Все это очень сближало офицеров и солдат, и, как бы они ни критиковали тыловиков, персонал госпиталей и транспортников-снабженцев, редко можно было услышать, что какому-то командиру на фронте не хватало знаний и воображения — он просто получал приказы и делал то, что требовалось для их выполнения. Он был одним из них. Люди понимали, что решение проблемы лежит не здесь, а в другом месте, что существует какая-то [245] неуловимая вещь, этот волшебный рецепт к успеху, который постоянно ускользает от них. И все-таки солдаты считали, что есть какой-то выход из тупика, чтобы оправдаться, доказать, что экспедиция не потеряла смысла. И поэтому под спудом всей горечи и усталости солдаты отчаянно хотели атаковать вновь и вновь при условии, что им предоставят даже чуть мерцающий шанс на успех. Точно так же солдаты пустыни в 1942 году нуждались в сражении при Аламейне.

В то же время в течение этих жарких месяцев турки были в ненамного лучшем положении, чем союзники. Официальные данные о потерях, опубликованные после кампании, говорят о том, что по болезни было эвакуировано 85 000 человек, из них умерло 21 000. Турецкие солдаты, если мерить западными стандартами, были в бедственном положении. Как заявлял Лиман фон Сандерс, их форма была настолько изношена, что джутовые мешки, в которых доставлялся песок в траншеи, постоянно исчезали. Солдаты использовали их для латания брюк. Нет сомнения, турецкие крестьяне способны легче переносить жару и грязь, чем европейцы, а их простой овощной рацион — рис, хлеб и растительное масло — для них был лучше, чем мясные консервы. Но им не делали прививок против тифа и других болезней, как солдатам союзников, а их окопы и туалеты были в гигиенически менее чистом состоянии. В июле турецкие генералы сочли необходимым отправлять в отпуск в свои деревни все возрастающее число солдат, и часто случалось, что, как только солдат покидал фронт, он находил способы не возвращаться.

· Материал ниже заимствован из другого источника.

(* ===== verification/GoNumbers.v ===== *)
(** * Numbers in text: [strconv] and [time.ParseDuration]

    Decimal integers of 64 bits, with the errors of [strconv.Atoi], and durations.  A
    fraction of a duration goes through [float64] in Go; the model uses the executable
    semantics of binary64 of the Standard Library. *)

From stdpp Require Import base list strings.
From Stdlib Require Import ZArith Lia Floats.SpecFloat.
From S2P Require Import Prelude GoStrings Errors.

(** ** Decimal integers *)

Definition isDigit (c : Z) : bool := inRange 48 57 c.

Fixpoint digitsFuel (n : nat) (z : Z) (acc : list Z) : list Z :=
  match n with
  | O => acc
  | S n => if z <? 10 then (48 + z) :: acc else digitsFuel n (z / 10) ((48 + z mod 10) :: acc)
  end.

(** Twenty digits are enough for 64 bits. *)
Definition Itoa (z : Z) : string :=
  ofCodes (if z <? 0 then 45 :: digitsFuel 20 (- z) [] else digitsFuel 20 z []).

Definition errSyntax : error := ErrNew "strconv.ErrSyntax".
Definition errRange : error := ErrNew "strconv.ErrRange".

Definition value (acc : Z) (ds : list Z) : Z := foldl (fun a c => a * 10 + (c - 48)) acc ds.

Definition Atoi (s : string) : result error Z :=
  let '(neg, ds) :=
    match codes s with
    | 45 :: t => (true, t)
    | 43 :: t => (false, t)
    | t => (false, t)
    end in
  if bool_decide (ds = []) || negb (forallb isDigit ds) then Err errSyntax
  else
    let z := (if neg : bool then -1 else 1) * value 0 ds in
    if (z <? minInt64) || (maxInt64 <? z) then Err errRange else Ok z.

(** ** Durations *)

Definition errDuration : error := ErrNew "time: invalid duration".

Definition unitOf (u : list Z) : option Z :=
  if bool_decide (u = [110; 115]) then Some 1
  else if bool_decide (u = [117; 115]) || bool_decide (u = [194; 181; 115])
          || bool_decide (u = [206; 188; 115]) then Some 1000
  else if bool_decide (u = [109; 115]) then Some 1000000
  else if bool_decide (u = [115]) then Some 1000000000
  else if bool_decide (u = [109]) then Some 60000000000
  else if bool_decide (u = [104]) then Some 3600000000000
  else None.

(** [leadingInt]: an error when the number exceeds [1<<63]. *)
Fixpoint leadingInt (x : Z) (s : list Z) : option (Z * list Z) :=
  match s with
  | c :: t =>
      if negb (isDigit c) then Some (x, s)
      else if 2 ^ 63 / 10 <? x then None
      else let x := x * 10 + (c - 48) in
           if 2 ^ 63 <? x then None else leadingInt x t
  | [] => Some (x, [])
  end.

(** [leadingFraction]: digits past the precision are dropped; the last number counts
    the digits kept. *)
Fixpoint leadingFraction (overflow : bool) (x : Z) (k : nat) (s : list Z) : Z * nat * list Z :=
  match s with
  | c :: t =>
      if negb (isDigit c) then (x, k, s)
      else if overflow then leadingFraction true x k t
      else if (2 ^ 63 - 1) / 10 <? x then leadingFraction true x k t
      else let y := x * 10 + (c - 48) in
           if 2 ^ 63 <? y then leadingFraction true x k t
           else leadingFraction false y (S k) t
  | [] => (x, k, [])
  end.

Definition float64 (z : Z) : spec_float := binary_normalize 53 1024 z 0 false.

Definition truncate (f : spec_float) : Z :=
  match f with
  | S754_finite _ m e => Z.shiftl (Zpos m) e
  | _ => 0
  end.

(** [uint64(float64(f) * (float64(unit) / scale))] with [scale] the power of ten. *)
Definition fractionOf (f : Z) (k : nat) (unit : Z) : Z :=
  let scale := Nat.iter k (fun s => SFmul 53 1024 s (float64 10)) (float64 1) in
  truncate (SFmul 53 1024 (float64 f) (SFdiv 53 1024 (float64 unit) scale)).

Fixpoint spanUnit (s : list Z) : list Z * list Z :=
  match s with
  | c :: t => if (c =? 46) || isDigit c then ([], s)
              else let '(u, r) := spanUnit t in (c :: u, r)
  | [] => ([], [])
  end.

(** One number with its unit. *)
Definition durationItem (s : list Z) : option (Z * list Z) :=
  match s with
  | [] => None
  | c :: _ =>
      if negb ((c =? 46) || isDigit c) then None
      else
        '(v, r) ← leadingInt 0 s;
        let pre := negb (length r =? length s)%nat in
        let '(f, k, r', post) :=
          match r with
          | 46 :: t => let '(f, k, r') := leadingFraction false 0 0 t in
                       (f, k, r', negb (length r' =? length t)%nat)
          | _ => (0, 0%nat, r, false)
          end in
        if negb pre && negb post then None
        else
          let '(u, rest) := spanUnit r' in
          unit ← unitOf u;
          if 2 ^ 63 / unit <? v then None
          else
            let v := v * unit in
            if 0 <? f then
              let v := v + fractionOf f k unit in
              if 2 ^ 63 <? v then None else Some (v, rest)
            else Some (v, rest)
  end.

Fixpoint durationItems (n : nat) (d : Z) (s : list Z) : option Z :=
  match n, s with
  | _, [] => Some d
  | O, _ => None
  | S n, _ =>
      '(v, rest) ← durationItem s;
      if 2 ^ 63 <? d + v then None else durationItems n (d + v) rest
  end.

Definition ParseDuration (s : string) : result error Duration :=
  let '(neg, s) :=
    match codes s with
    | 45 :: t => (true, t)
    | 43 :: t => (false, t)
    | t => (false, t)
    end in
  if bool_decide (s = [48]) then Ok 0
  else if bool_decide (s = []) then Err errDuration
  else
    match durationItems (length s) 0 s with
    | None => Err errDuration
    | Some d =>
        if neg : bool then Ok (- d)
        else if 2 ^ 63 - 1 <? d then Err errDuration else Ok d
    end.

(** ** The decimal printer and its reader *)

Lemma value_app acc a b : value acc (a ++ b) = value (value acc a) b.
Proof. apply foldl_app. Qed.

Lemma isDigit_digit z : 0 <= z < 10 -> isDigit (48 + z) = true.
Proof. intros Hz. unfold isDigit, inRange. apply andb_true_intro. split; lia. Qed.

(** The digits printed have the value, and the rest is kept. *)
Lemma digitsFuel_spec n : forall z acc,
  0 <= z < 10 ^ Z.of_nat (S n) ->
  exists ds, digitsFuel (S n) z acc = ds ++ acc /\ ds <> [] /\
             Forall (fun c => isDigit c = true) ds /\ value 0 ds = z.
Proof.
  induction n as [|n IH]; intros z acc Hz; cbn [digitsFuel];
    destruct (Z.ltb_spec z 10) as [Hs|Hb].
  1, 3: exists [48 + z]; split_and!; [done..| |cbn; lia];
        constructor; [apply isDigit_digit; lia | constructor].
  { change (10 ^ Z.of_nat 1) with 10 in Hz. lia. }
  destruct (IH (z / 10) ((48 + z mod 10) :: acc)) as (ds & E & _ & Hd & Hv).
  { rewrite Nat2Z.inj_succ, Z.pow_succ_r in Hz by lia.
    split; [apply Z.div_pos; lia | apply Z.div_lt_upper_bound; lia]. }
  exists (ds ++ [48 + z mod 10]). rewrite <- app_assoc. split_and!.
  - exact E.
  - by destruct ds.
  - apply Forall_app; split; [done|]. constructor; [|constructor].
    apply isDigit_digit, Z.mod_pos_bound; lia.
  - rewrite value_app, Hv. cbn. pose proof (Z.div_mod z 10). lia.
Qed.

Lemma isDigit_range c : isDigit c = true -> 48 <= c <= 57.
Proof. unfold isDigit, inRange. intros H. bool_to_prop. lia. Qed.

Lemma digits_codes ds : Forall (fun c => isDigit c = true) ds -> codes (ofCodes ds) = ds.
Proof.
  intros Hd. apply codes_ofCodes. eapply Forall_impl; [exact Hd|].
  intros c Hc%isDigit_range. lia.
Qed.

(** What [Itoa] prints of a natural number. *)
Lemma Itoa_digits z : 0 <= z <= maxInt64 ->
  exists ds, codes (Itoa z) = ds /\ ds <> [] /\
             Forall (fun c => isDigit c = true) ds /\ value 0 ds = z.
Proof.
  intros Hz. destruct (digitsFuel_spec 19 z []) as (ds & E & Hn & Hd & Hv).
  { unfold maxInt64 in Hz. change (10 ^ Z.of_nat 20) with 100000000000000000000. lia. }
  exists ds. split_and!; try done. unfold Itoa.
  destruct (Z.ltb_spec z 0); [lia|]. rewrite E, app_nil_r. by apply digits_codes.
Qed.

(** A run of digits in range is read back. *)
Lemma Atoi_digits s :
  codes s <> [] -> Forall (fun c => isDigit c = true) (codes s) ->
  0 <= value 0 (codes s) <= maxInt64 -> Atoi s = Ok (value 0 (codes s)).
Proof.
  intros Hn Hd Hr. unfold Atoi.
  destruct (codes s) as [|c t] eqn:Ec; [done|].
  pose proof (isDigit_range c (Forall_inv Hd)) as Hc.
  assert ((match c :: t with
           | 45 :: t => (true, t) | 43 :: t => (false, t) | t => (false, t) end) = (false, c :: t)) as ->.
  { destruct c as [|p|p]; try lia. do 6 (destruct p as [p|p|]; try lia; try done). }
  rewrite bool_decide_eq_false_2 by done.
  rewrite (proj2 (forallb_forall isDigit (c :: t)) (proj1 (List.Forall_forall _ _) Hd)).
  cbn [orb negb]. rewrite Z.mul_1_l. unfold minInt64.
  destruct (Z.ltb_spec (value 0 (c :: t)) (-9223372036854775808)); [lia|].
  destruct (Z.ltb_spec maxInt64 (value 0 (c :: t))); [lia|]. done.
Qed.

Lemma digitsFuel_ascii n : forall z acc,
  0 <= z -> Forall (fun c => 0 <= c < 128) acc ->
  Forall (fun c => 0 <= c < 128) (digitsFuel n z acc).
Proof.
  induction n as [|n IH]; intros z acc Hz Ha; cbn [digitsFuel]; [done|].
  destruct (Z.ltb_spec z 10).
  - constructor; [lia|done].
  - pose proof (Z.mod_pos_bound z 10 ltac:(lia)).
    apply IH; [apply Z.div_pos; lia|]. constructor; [lia|done].
Qed.

(** Every printed number is ASCII text. *)
Lemma Itoa_ascii z : Forall (fun c => c < 128) (codes (Itoa z)).
Proof.
  assert (Ha : Forall (fun c => 0 <= c < 128)
                 (if z <? 0 then 45 :: digitsFuel 20 (- z) [] else digitsFuel 20 z [])).
  { destruct (Z.ltb_spec z 0); [constructor; [lia|]|]; apply digitsFuel_ascii; (lia || constructor). }
  unfold Itoa. rewrite codes_ofCodes; (eapply Forall_impl; [exact Ha|]); clear Ha; intros c Hc;
    cbv beta in Hc; lia.
Qed.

А тем временем операции британских подводных лодок привели к нехватке боеприпасов, которая была почти такой же острой, как и у союзников. «К счастью для нас, — писал Лиман, — британские атаки длились не более одного дня и прерывались на несколько дней. Иначе было бы невозможно восполнить наши запасы снарядов». Также он рассуждает о «зависти и отсутствии сотрудничества среди турецких генералов» и некоторых [246] изменениях в высшем командовании, которые пришлось тогда произвести из-за тяжелых потерь.

Обо всем этом в штабе Гамильтона могли только догадываться. Однако от пленных, из данных авиаразведки и донесений агентов в Константинополе было известно, что на полуостров в больших количествах прибывают подкрепления, хотя невозможно было сказать, для атаки ли или для восполнения больших потерь. Кончился июль, и воцарилось ненадежное спокойствие, пока обе стороны мучились под тем же нудным солнцем, от тех же полчищ мух и от заразной пыли, от того же муравьиного существования под землей. Союзники ожидали, когда турки ринутся с гор, а турки ожидали, когда союзники начнут пробиваться вверх на встречу с ними. Все это было и очень старо, и очень ново: возрождение бесконечной осады в XX веке. В месте нахождения Трои посреди раскопок Шлимана турки прорыли окопы и установили пулеметное гнездо.